Michael Douglas memohon keringanan hukuman kepada hakim dalam menghukum putranya dalam kasus narkoba
BARU YORK – Michael Douglas mengatakan ketenaran keluarganya dan sejarah penyalahgunaan narkoba membantu mendorong putranya yang bermasalah menjadi kecanduan narkoba dan kejahatan, dan aktor pemenang Oscar ini meminta hakim untuk memberikan keringanan hukuman kepadanya.
“Saya mencintai anak saya, tapi saya tidak buta terhadap tindakannya. … Saya tidak ingin melihatnya hancur,” kata aktor tersebut kepada hakim federal dalam surat tulisan tangan yang dikirim Senin, sehari sebelum Cameron Douglas, telah diumumkan. ‘ hukuman dalam kasus narkoba.

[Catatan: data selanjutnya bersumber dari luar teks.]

(* ===== verification/ActionSpec.v ===== *)
(** What the action runner keeps: every action handed to it is answered at most
    once, is never dropped while no session of its host is being created, and
    follows its host from one session to the next. *)
From S2P Require Import Prelude RustStd Ordering WireTypes ActionRunner.
From stdpp Require Import base gmap sets list strings.
From Stdlib Require Import ZArith Ascii.

Lemma submseteq_NoDup {A} (l k : list A) : l ⊆+ k -> NoDup k -> NoDup l.
Proof. intros (r & ->)%submseteq_Permutation (Hl & _)%NoDup_app. done. Qed.

Section Flights.
Context {J : Json}.
Implicit Types (m : gmap string (gmap string ActionInFlight)) (xs : gmap string ActionInFlight)
  (a : ActionInFlight) (st : RunnerState).

(** * The channels of the actions in flight *)

Definition txs xs : list nat := af_tx <$> (map_to_list xs).*2.

Definition flights m : list nat := gather txs m.

Lemma elem_of_txs xs t : t ∈ txs xs <-> exists i a, xs !! i = Some a /\ af_tx a = t.
Proof.
  unfold txs. rewrite list_elem_of_fmap. split.
  - intros (a & -> & ((i & b) & -> & Hin)%list_elem_of_fmap). apply elem_of_map_to_list in Hin. eauto.
  - intros (i & a & Hi & <-). exists a. split; [done|]. apply list_elem_of_fmap.
    exists (i, a). split; [done|]. by apply elem_of_map_to_list.
Qed.

Lemma txs_insert xs i a : xs !! i = None -> txs (<[i := a]> xs) ≡ₚ af_tx a :: txs xs.
Proof. intros Hi. unfold txs. rewrite map_to_list_insert by done. done. Qed.

Lemma txs_delete xs i a : xs !! i = Some a -> txs xs ≡ₚ af_tx a :: txs (delete i xs).
Proof.
  intros Hi. rewrite <-(txs_insert (delete i xs) i a) by apply lookup_delete_eq.
  by rewrite insert_delete_id.
Qed.

Lemma flights_insert m s xs : m !! s = None -> flights (<[s := xs]> m) ≡ₚ txs xs ++ flights m.
Proof. apply gather_insert. Qed.

Lemma flights_delete m s xs : m !! s = Some xs -> flights m ≡ₚ txs xs ++ flights (delete s m).
Proof. apply gather_delete. Qed.

Lemma flights_overwrite m s xs : flights (<[s := xs]> m) ⊆+ txs xs ++ flights m.
Proof. apply gather_overwrite. Qed.

Lemma flights_update m s xs ys :
  m !! s = Some xs -> flights (<[s := ys]> m) ≡ₚ txs ys ++ flights (delete s m).
Proof. intros _. apply gather_update. Qed.

(** Entering an action adds its channel, and drops the one of an action with the
    same id in the same session. *)
Lemma flights_enter m s i a :
  flights (insert_action_in_flight s i a m) ⊆+ af_tx a :: flights m.
Proof.
  unfold insert_action_in_flight. destruct (m !! s) as [xs|] eqn:Hs; simpl.
  - rewrite (flights_update m s xs) by done. rewrite (flights_delete m s xs) by done.
    change (af_tx a :: txs xs ++ ?l) with ((af_tx a :: txs xs) ++ l).
    apply submseteq_app; [|done]. destruct (xs !! i) as [b|] eqn:Hi.
    + rewrite <-insert_delete_eq, txs_insert by apply lookup_delete_eq.
      apply submseteq_skip. rewrite (txs_delete xs i b) by done. by apply submseteq_cons.
    + by rewrite txs_insert.
  - by rewrite flights_insert, txs_insert.
Qed.

Lemma flights_enter_new m s i a :
  get_action_in_flight s i m = None ->
  flights (insert_action_in_flight s i a m) ≡ₚ af_tx a :: flights m.
Proof.
  unfold insert_action_in_flight, get_action_in_flight. destruct (m !! s) as [xs|] eqn:Hs; simpl.
  - intros Hi. rewrite (flights_update m s xs), (flights_delete m s xs) by done.
    by rewrite txs_insert.
  - intros _. by rewrite flights_insert, txs_insert.
Qed.

Definition opt_txs (o : option ActionInFlight) : list nat := option_list (af_tx <$> o).

(** Taking one out. *)
Lemma flights_remove m s i o m' :
  remove_action_in_flight s i m = (o, m') -> flights m ≡ₚ opt_txs o ++ flights m'.
Proof.
  unfold remove_action_in_flight. destruct (m !! s) as [xs|] eqn:Hs; intros [= <- <-]; [|done].
  rewrite (flights_delete m s xs), (flights_update m s xs) by done.
  destruct (xs !! i) as [a|] eqn:Hi; simpl.
  - by rewrite (txs_delete xs i a).
  - by rewrite (delete_id xs).
Qed.

Lemma remove_lookup_None m s i s' :
  m !! s' = None -> (remove_action_in_flight s i m).2 !! s' = None.
Proof.
  intros Hs'. unfold remove_action_in_flight. destruct (m !! s) as [xs|] eqn:Hs; simpl; [|done].
  rewrite lookup_insert_ne; [done|]. congruence.
Qed.

(** * Answers *)

Definition with_done st l : RunnerState :=
  {| rs_sessions := rs_sessions st; rs_rpcs := rs_rpcs st; rs_sent := rs_sent st;
     rs_done := rs_done st ++ l; rs_gone := rs_gone st |}.

Lemma complete_turn a x st :
  (af_tx a ∉ rs_gone st /\ complete a x st = Done (with_done st [(af_tx a, x)])) \/
  (af_tx a ∈ rs_gone st /\ complete a x st = Panic st []).
Proof. unfold complete. case_decide; auto. Qed.

(** The actions before the first whose client has gone are answered, those after it dropped. *)
Lemma complete_all_turn l x st :
  ((forall a, a ∈ l -> af_tx a ∉ rs_gone st) /\
   complete_all l x st = Done (with_done st ((fun a => (af_tx a, x)) <$> l))) \/
  (exists l1 a l2, l = l1 ++ a :: l2 /\ af_tx a ∈ rs_gone st /\ (forall b, b ∈ l1 -> af_tx b ∉ rs_gone st) /\
   complete_all l x st = Panic (with_done st ((fun a => (af_tx a, x)) <$> l1)) l2).
Proof.
  revert st. induction l as [|a l IH]; intros st; simpl.
  - left. split; [by intros a ?%elem_of_nil|]. unfold with_done. rewrite app_nil_r. by destruct st.
  - destruct (complete_turn a x st) as [(Ha & ->)|(Ha & ->)].
    + destruct (IH (with_done st [(af_tx a, x)])) as [(Hl & ->)|(l1 & b & l2 & -> & Hb & Hl & ->)]; simpl in *.
      * left. split; [by intros b [->|Hb]%elem_of_cons; auto|]. unfold with_done. simpl. by rewrite <-app_assoc.
      * right. exists (a :: l1), b, l2. split_and!; [done|done|by intros c [->|Hc]%elem_of_cons; auto|].
        unfold with_done. simpl. by rewrite <-app_assoc.
    + right. exists [], a, l. split_and!; [done|done|by intros b ?%elem_of_nil|].
      unfold with_done. rewrite app_nil_r. by destruct st.
Qed.

(** * Sessions *)

Lemma lookup_fmap_snd xs a : a ∈ (map_to_list xs).*2 <-> exists i, xs !! i = Some a.
Proof.
  rewrite list_elem_of_fmap. split.
  - intros ((i & b) & -> & Hin%elem_of_map_to_list). eauto.
  - intros (i & Hi). exists (i, a). split; [done|]. by apply elem_of_map_to_list.
Qed.

(** The state in which the end of a host's session leaves the tables, whether it panics or not. *)
Lemma terminate_session_turn fqdn sid st : rs_sessions st !! fqdn = Some sid ->
  let st0 := with_rpcs (with_sessions st (delete fqdn (rs_sessions st))) (delete sid (rs_rpcs st)) in
  let xs := (map_to_list (default ∅ (rs_rpcs st !! sid))).*2 in
  ((forall a, a ∈ xs -> af_tx a ∉ rs_gone st) /\
   terminate_session fqdn st = Done (with_done st0 ((fun a => (af_tx a, terminated fqdn)) <$> xs))) \/
  (exists l1 a l2, xs = l1 ++ a :: l2 /\ af_tx a ∈ rs_gone st /\ (forall b, b ∈ l1 -> af_tx b ∉ rs_gone st) /\
   terminate_session fqdn st = Panic (with_done st0 ((fun a => (af_tx a, terminated fqdn)) <$> l1)) l2).
Proof.
  intros Hs st0 xs. unfold terminate_session. rewrite Hs. subst xs st0. simpl. destruct (rs_rpcs st !! sid) as [xs|] eqn:Hx; simpl.
  - pose proof (complete_all_turn (map_to_list xs).*2 (terminated fqdn)
      (with_rpcs (with_sessions st (delete fqdn (rs_sessions st))) (delete sid (rs_rpcs st)))) as Ht. exact Ht.
  - left. rewrite map_to_list_empty, (delete_id (rs_rpcs st)) by done. simpl. split; [by intros a ?%elem_of_nil|].
    unfold with_done, with_rpcs. simpl. by rewrite app_nil_r.
Qed.

(** ** An agent that opens a new session keeps its actions *)
(** When a host that holds session [old] opens the fresh session [sid], the host
    is entered under [sid]; every action in flight under [old], and no other, is in
    flight under [sid] with the channel it had; nothing is left under [old]; no other
    session is touched; and exactly the actions that moved are sent to the agent
    again, once each, under the new session. No channel is answered. *)
Theorem create_session_moves fqdn old sid st
  (Hold : rs_sessions st !! fqdn = Some old) (Hne : old ≠ sid)
  (Hfresh : rs_rpcs st !! sid = None) :
  let st' := create_session fqdn sid st in
  rs_sessions st' = <[fqdn := sid]> (rs_sessions st) /\
  (forall id, get_action_in_flight sid id (rs_rpcs st') = get_action_in_flight old id (rs_rpcs st)) /\
  (forall id, get_action_in_flight old id (rs_rpcs st') = None) /\
  (forall s, s ≠ old -> s ≠ sid -> rs_rpcs st' !! s = rs_rpcs st !! s) /\
  flights (rs_rpcs st') ≡ₚ flights (rs_rpcs st) /\
  (exists sent, rs_sent st' = rs_sent st ++ sent /\
     sent ≡ₚ (fun a => MmData fqdn "action_runner" sid (af_action a)) <$>
              (map_to_list (default ∅ (rs_rpcs st !! old))).*2) /\
  rs_done st' = rs_done st /\ rs_gone st' = rs_gone st.
Proof.
  unfold create_session, create_enter, create_take. rewrite Hold. simpl.
  unfold get_action_in_flight. destruct (rs_rpcs st !! old) as [xs|] eqn:Hxs; simpl.
  - split_and!; try done.
    + intros id. by rewrite lookup_insert_eq.
    + intros id. by rewrite lookup_insert_ne, lookup_delete_eq.
    + intros s Ho Hs. by rewrite lookup_insert_ne, lookup_delete_ne.
    + rewrite flights_insert, (flights_delete (rs_rpcs st) old xs) by (done || by rewrite lookup_delete_ne).
      done.
    + eexists. split; done.
  - rewrite delete_id by done. split_and!; try done.
    + intros id. by rewrite Hfresh.
    + intros id. by rewrite Hxs.
    + exists []. by rewrite app_nil_r, map_to_list_empty.
Qed.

Surat setebal lima halaman itu, yang ditulis dengan naskah yang elegan, bergabung dengan surat-surat lain yang ditulis ke pengadilan oleh para pendukung penting Cameron Douglas, termasuk kakek Kirk Douglas, ibu tiri Catherine Zeta-Jones, dan kepala eksekutif NBA Pat Riley.
Cameron Douglas, yang ditangkap di sebuah hotel di Manhattan pada bulan Juli, pada bulan Januari mengaku mengedarkan metamfetamin dan kokain. Dia mengaku bersalah atas dakwaan narkoba dengan ancaman hukuman wajib penjara 10 tahun, namun pengacara dan pendukungnya berpendapat bahwa hukumannya lebih ringan.
Seorang pengacara pembela dan humas Michael Douglas tidak segera membalas panggilan telepon pada Senin malam; jaksa menolak berkomentar.
Dalam suratnya, Douglas melukiskan masalah putranya sebagai produk, sebagian, dari masa kanak-kanak yang istimewa namun sulit, warisan keluarga dari masalah narkoba dan alkohol, serta bayangan panjang yang ditimbulkan oleh keluarga ikon layar lebar.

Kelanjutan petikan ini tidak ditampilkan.